_Exercise aim:_
The job is to find each line of the records below that includes the word "malformed" and copy it.

_Material provided:_

(** What was written is read back: when a WRITE of some data and a following
    READ at the same offset succeed, the bytes read are those written, then
    those that followed them before. *)
Theorem written_data_read_back max wmsg rmsg c c2 wreq wrd rreq rrd data rep1 rep2 :
  array_run max [IOWrite wmsg; IORead rmsg] c [rep1; rep2] c2 → rep1.2 = STATUS_SUCCESS → rep2.2 = STATUS_SUCCESS →
  parse_write (NewByteReader (m_Payload wmsg)) = Ok (Some wreq, wrd) → write_data wmsg wreq = Some data →
  parse_read (NewByteReader (m_Payload rmsg)) = Ok (Some rreq, rrd) → rr_offset rreq = wr_offset wreq → data ≠ [] →
  c2 = splice c (Z.to_nat (s64 (wr_offset wreq))) data ∧ ∃ got, rep2.1 = read_response got ∧ got ≠ []
    ∧ got `prefix_of` data ++ drop (Z.to_nat (s64 (wr_offset wreq)) + length data) c.
Proof.
  intros Hrun Hs1 Hs2 Hw Hd Hr Hoff Hne. inversion Hrun as [|? ? ? ? ? c1 ? Hstep1 Hrest]; subst.
  inversion Hrest as [|? ? ? ? ? c1' ? Hstep2 Hnil]; subst. inversion Hnil; subst.
  destruct Hstep1 as [[[_ Hbad] _]|(req & rd & data' & Hw' & Hd' & _ & Hstep1)]; [done|].
  rewrite Hw in Hw'. injection Hw' as <- <-. rewrite Hd in Hd'. injection Hd' as <-.
  destruct Hstep1 as [[_ ->]|[[_ Hbad] _]]; [|done].
  destruct Hstep2 as [-> [[_ Hbad]|(req & rd & got & Hr' & -> & Hlen & _ & Hpre)]]; [done|].
  rewrite Hr in Hr'. injection Hr' as <- <-. rewrite Hoff, drop_splice in Hpre by done.
  split; [done|]. exists got. split; [done|]. split; [|done]. intros ->. unfold len in Hlen. cbn in Hlen. lia.
Qed.

(** ** An instance: a disk with one file *)

Record disk := mkDisk { dk_data : bytes; dk_pos : Z; dk_clock : Z }.

Definition disk_info (w : disk) : FileInfo := mkFileInfo (str "f") (len (dk_data w)) 0x1a4 0 false.

Definition disk_read (n : Z) (w : disk) : (bytes * option error) * disk :=
  let buf := take (Z.to_nat n) (drop (Z.to_nat (dk_pos w)) (dk_data w)) in
  ((buf, if bool_decide (buf = []) then Some (Sentinel EOF) else None), mkDisk (dk_data w) (dk_pos w + len buf) (dk_clock w)).

Definition disk_write (p : bytes) (w : disk) : (Z * option error) * disk :=
  ((len p, None), mkDisk (splice (dk_data w) (Z.to_nat (dk_pos w)) p) (dk_pos w + len p) (dk_clock w)).

Definition disk_seek (off whence : Z) (w : disk) : (Z * option error) * disk :=
  if off <? 0 then ((0, Some (Sentinel ErrInvalid)), w) else ((off, None), mkDisk (dk_data w) off (dk_clock w)).

Definition disk_absfs : Absfs := {|
  World := disk; FS := unit; File := unit; DirEntry := unit;
  fs_Stat _ p w := (inl (disk_info w), w);
  fs_OpenFile _ p flag _ w := (inl tt, mkDisk (dk_data w) 0 (dk_clock w));
  fs_Mkdir _ p _ w := (Some (Sentinel ErrPermission), w);
  fs_Remove _ p w := (Some (Sentinel ErrPermission), w);
  fs_Rename _ := None;
  f_Stat f w := (inl (disk_info w), w);
  f_Read _ := disk_read; f_Write _ := disk_write;
  f_Close _ w := (None, w);
  f_ReadDir _ _ w := (([], None), w);
  f_Seek _ := Some disk_seek; f_Sync _ := None; f_Truncate _ := None; f_Chtimes _ := None; f_Chmod _ := None;
  de_Info p w := (inl (disk_info w), w);
  w_now w := (dk_clock w, mkDisk (dk_data w) (dk_pos w) (dk_clock w + 1));
  w_rand n w := (Some (take n (le_put n (dk_clock w + 7))), w);
  w_order _ _ l := l;
|}.
(* ===== verification/Connect.v ===== *)
(** * Negotiation, sessions and tree connections

    The handlers of [smb2_negotiate.go], [smb2_session.go] and
    [smb2_tree.go], with [extractShareName] of [smb2_handlers.go].  The
    authenticator of a session is mutated in place across the round trips of
    SESSION_SETUP, so every call writes it back to the session. *)

From Stdlib Require Import Sorted.
From stdpp Require Import base numbers list gmap sets fin_maps strings.
From S2P Require Import Prelude Unicode Constants Types Wire Path Errors HandleMap Signing Ntlm Sessions Absfs Server.

Open Scope Z_scope.

(** ** NEGOTIATE *)

Record NegotiateRequest := mkNegotiate {
  ng_securityMode : Z;
  ng_clientGUID : bytes;
  ng_contextOffset : Z;
  ng_contextCount : Z;
  ng_dialects : list Z;
}.

(** [for i := 0; i < dialectCount; i++ { r.ReadUint16() }] *)
Fixpoint read_dialects (n : nat) : M ByteReader (list Z) :=
  match n with
  | O => mret []
  | S n => d ← ReadUint16; rest ← read_dialects n; mret (d :: rest)
  end.

Definition parse_negotiate : M ByteReader (option NegotiateRequest) :=
  structSize ← ReadUint16;
  if negb (structSize =? 36) then mret None
  else
    dialectCount ← ReadUint16;
    clientSecurityMode ← ReadUint16;
    reserved ← ReadUint16;
    clientCapabilities ← ReadUint32;
    clientGUID ← ReadGUID;
    negContextOffset ← ReadUint32;
    negContextCount ← ReadUint16;
    reserved2 ← ReadUint16;
    remaining ← gets Remaining;
    if remaining <? dialectCount * 2 then mret None
    else
      clientDialects ← read_dialects (Z.to_nat dialectCount);
      mret (Some (mkNegotiate clientSecurityMode clientGUID negContextOffset negContextCount clientDialects)).

(** The loop over [SupportedDialects]; 0 when there is no common dialect. *)
Fixpoint select_loop (opts : ServerOptions) (servers clientDialects : list Z) : Z :=
  match servers with
  | [] => 0
  | serverDialect :: servers =>
    if so_MaxDialect opts <? serverDialect then select_loop opts servers clientDialects
    else if serverDialect <? so_MinDialect opts then select_loop opts servers clientDialects
    else if existsb (λ clientDialect, clientDialect =? serverDialect) clientDialects then serverDialect
    else select_loop opts servers clientDialects
  end.
(* ===== verification/Dir.v ===== *)
(** * Directory enumeration

    [smb2_dir.go]: QUERY_DIRECTORY with its per-handle state, the entry
    formats and pattern matching.  [filepath.Match] of the standard library is
    modelled as it is on a Unix system. *)

From stdpp Require Import base numbers list gmap sets fin_maps strings.
From S2P Require Import Prelude Unicode Constants Types Wire Path Errors HandleMap Attributes Sessions Absfs Server FileOps.

Open Scope Z_scope.

(** ** filepath.Match *)

Definition star : byte := Byte.x2a.
Definition question : byte := Byte.x3f.
Definition lbracket : byte := Byte.x5b.
Definition rbracket : byte := Byte.x5d.
Definition caret : byte := Byte.x5e.
Definition hyphen : byte := Byte.x2d.

(** The chunk up to the next star outside a class, and the rest. *)
Fixpoint scan (inrange : bool) (pattern : gostring) : gostring * gostring :=
  match pattern with
  | [] => ([], [])
  | c :: rest =>
    if bool_decide (c = backslash) then
      match rest with
      | c' :: rest' => let '(chunk, r) := scan inrange rest' in (c :: c' :: chunk, r)
      | [] => ([c], [])
      end
    else if bool_decide (c = star) && negb inrange then ([], pattern)
    else
      let inrange := if bool_decide (c = lbracket) then true
                     else if bool_decide (c = rbracket) then false else inrange in
      let '(chunk, r) := scan inrange rest in (c :: chunk, r)
  end.

Fixpoint strip_stars (pattern : gostring) : bool * gostring :=
  match pattern with
  | c :: rest => if bool_decide (c = star) then (true, (strip_stars rest).2) else (false, pattern)
  | [] => (false, [])
  end.

Definition scanChunk (pattern : gostring) : bool * gostring * gostring :=
  let '(st, pattern) := strip_stars pattern in
  let '(chunk, rest) := scan false pattern in (st, chunk, rest).

(** A rune of a class, possibly escaped; [None] is [ErrBadPattern]. *)
Definition getEsc (chunk : gostring) : option (Z * gostring) :=
  match chunk with
  | [] => None
  | c :: rest =>
    if bool_decide (c = hyphen) || bool_decide (c = rbracket) then None
    else
      let chunk := if bool_decide (c = backslash) then rest else chunk in
      match chunk with
      | [] => None
      | b :: s =>
        let '(r, nchunk) := decode1 b s in
        if (r =? RuneError) && Nat.eqb (length nchunk) (length s) then None
        else match nchunk with [] => None | _ => Some (r, nchunk) end
      end
  end.

(** The ranges of a class, tested against [r]: whether one matched, and the
    chunk behind the closing bracket. Every round consumes a byte. *)
Fixpoint ranges (fuel : nat) (r : Z) (first matched : bool) (chunk : gostring) : option (bool * gostring) :=
  match fuel with
  | O => None
  | S fuel =>
    match chunk with
    | c :: rest =>
      if bool_decide (c = rbracket) && negb first then Some (matched, rest)
      else
        match getEsc chunk with
        | Some (lo, c2 :: chunk2) =>
          match (if bool_decide (c2 = hyphen) then getEsc chunk2 else Some (lo, c2 :: chunk2)) with
          | Some (hi, chunk3) => ranges fuel r false (matched || ((lo <=? r) && (r <=? hi))) chunk3
          | None => None
          end
        | _ => None
        end
    | [] => None
    end
  end.

(** [matchChunk]: [None] is a malformed pattern, [Some None] no match,
    [Some (Some s)] a match that leaves [s]. [subject = None]: the match has
    failed, and only the syntax is checked any more. *)
Fixpoint matchChunk (fuel : nat) (chunk : gostring) (subject : option gostring) : option (option gostring) :=
  match fuel with
  | O => None
  | S fuel =>
    match chunk with
    | [] => Some subject
    | c :: rest =>
      let subject := match subject with Some (_ :: _) => subject | _ => None end in
      if bool_decide (c = lbracket) then
        let '(r, subject) := match subject with
          | Some (b :: s) => let '(r, s) := decode1 b s in (r, Some s)
          | _ => (0, None)
          end in
        let '(negated, rest) := match rest with
          | c' :: rest' => if bool_decide (c' = caret) then (true, rest') else (false, rest)
          | [] => (false, rest)
          end in
        match ranges (S (length rest)) r true false rest with
        | None => None
        | Some (matched, rest) => matchChunk fuel rest (if eqb matched negated then None else subject)
        end
      else if bool_decide (c = question) then
        matchChunk fuel rest (match subject with
          | Some (b :: s) => if bool_decide (b = slash) then None else Some (decode1 b s).2
          | _ => None
          end)
      else
        let literal := if bool_decide (c = backslash) then rest else chunk in
        match literal with
        | [] => None
        | c :: rest => matchChunk fuel rest (match subject with
          | Some (b :: s) => if bool_decide (c = b) then Some s else None
          | _ => None
          end)
        end
    end
  end.

Definition match_chunk (chunk s : gostring) : option (option gostring) :=
  matchChunk (S (length chunk)) chunk (Some s).

(** The loop that skips one more byte of the name before each attempt:
    [None] malformed, [Some None] nothing found. *)
Fixpoint skip_match (chunk : gostring) (last : bool) (name : gostring) : option (option gostring) :=
  match name with
  | [] => Some None
  | b :: rest =>
    if bool_decide (b = slash) then Some None
    else
      match match_chunk chunk rest with
      | None => None
      | Some (Some t) =>
        if last && negb (bool_decide (t = [])) then skip_match chunk last rest else Some (Some t)
      | Some None => skip_match chunk last rest
      end
  end.

(** [filepath.Match]: [None] is [ErrBadPattern]. Every round consumes at
    least a byte of the pattern. *)
Fixpoint Match_loop (fuel : nat) (pattern name : gostring) : option bool :=
  match fuel with
  | O => None
  | S fuel =>
    match pattern with
    | [] => Some (bool_decide (name = []))
    | _ =>
      let '(st, chunk, rest) := scanChunk pattern in
      if st && bool_decide (chunk = []) then Some (negb (contains_byte slash name))
      else
        match match_chunk chunk name with
        | None => None
        | Some (Some t) =>
          if bool_decide (t = []) || negb (bool_decide (rest = [])) then Match_loop fuel rest t
          else if st then
            match skip_match chunk (bool_decide (rest = [])) name with
            | None => None
            | Some (Some t) => Match_loop fuel rest t
            | Some None => Some false
            end
          else Some false
        | Some None =>
          if st then
            match skip_match chunk (bool_decide (rest = [])) name with
            | None => None
            | Some (Some t) => Match_loop fuel rest t
            | Some None => Some false
            end
          else Some false
        end
    end
  end.

Definition Match (pattern name : gostring) : option bool := Match_loop (S (length pattern)) pattern name.

Section patterns.
Context `{UnicodeTables}.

_Output for this task:_
(** [matchChunk]: [None] is a malformed pattern, [Some None] no match,
    [None] malformed, [Some None] nothing found. *)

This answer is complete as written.